• _Exercise_
Set out exactly, line by line, the stretch of data below that begins at the line containing "cb_state : CircuitBreakerState;" and ends at the line containing "Definition Stats (cb", with both ends kept.

(Excerpts from a dataset)
====================
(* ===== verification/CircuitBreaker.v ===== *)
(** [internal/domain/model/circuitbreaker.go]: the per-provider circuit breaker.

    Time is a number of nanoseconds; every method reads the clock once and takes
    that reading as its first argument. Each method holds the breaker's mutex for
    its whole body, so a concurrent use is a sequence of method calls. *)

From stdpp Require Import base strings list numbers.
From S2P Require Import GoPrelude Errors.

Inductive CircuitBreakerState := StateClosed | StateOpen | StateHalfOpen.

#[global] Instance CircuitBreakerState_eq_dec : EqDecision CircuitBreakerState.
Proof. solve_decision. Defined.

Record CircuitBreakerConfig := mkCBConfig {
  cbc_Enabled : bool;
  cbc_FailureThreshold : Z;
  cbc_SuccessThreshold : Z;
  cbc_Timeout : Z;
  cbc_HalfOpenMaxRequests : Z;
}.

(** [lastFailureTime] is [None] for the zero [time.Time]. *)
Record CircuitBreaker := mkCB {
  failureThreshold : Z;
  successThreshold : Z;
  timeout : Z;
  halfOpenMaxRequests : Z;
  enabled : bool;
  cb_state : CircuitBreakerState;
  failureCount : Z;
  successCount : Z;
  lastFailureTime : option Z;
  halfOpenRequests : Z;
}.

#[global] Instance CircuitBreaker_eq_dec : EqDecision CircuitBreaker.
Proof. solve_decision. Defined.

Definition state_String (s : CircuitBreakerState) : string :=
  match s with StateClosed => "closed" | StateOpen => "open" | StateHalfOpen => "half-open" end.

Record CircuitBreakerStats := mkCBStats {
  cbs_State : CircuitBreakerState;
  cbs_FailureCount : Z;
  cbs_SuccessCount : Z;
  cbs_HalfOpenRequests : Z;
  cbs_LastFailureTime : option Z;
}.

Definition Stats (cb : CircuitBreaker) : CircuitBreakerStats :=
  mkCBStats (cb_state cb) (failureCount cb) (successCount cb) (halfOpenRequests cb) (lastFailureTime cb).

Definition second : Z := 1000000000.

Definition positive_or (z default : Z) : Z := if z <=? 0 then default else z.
====================
• _Written reply_
  cb_state : CircuitBreakerState;
  failureCount : Z;
  successCount : Z;
  lastFailureTime : option Z;
  halfOpenRequests : Z;
}.

#[global] Instance CircuitBreaker_eq_dec : EqDecision CircuitBreaker.
Proof. solve_decision. Defined.

Definition state_String (s : CircuitBreakerState) : string :=
  match s with StateClosed => "closed" | StateOpen => "open" | StateHalfOpen => "half-open" end.

Record CircuitBreakerStats := mkCBStats {
  cbs_State : CircuitBreakerState;
  cbs_FailureCount : Z;
  cbs_SuccessCount : Z;
  cbs_HalfOpenRequests : Z;
  cbs_LastFailureTime : option Z;
}.

Definition Stats (cb : CircuitBreaker) : CircuitBreakerStats :=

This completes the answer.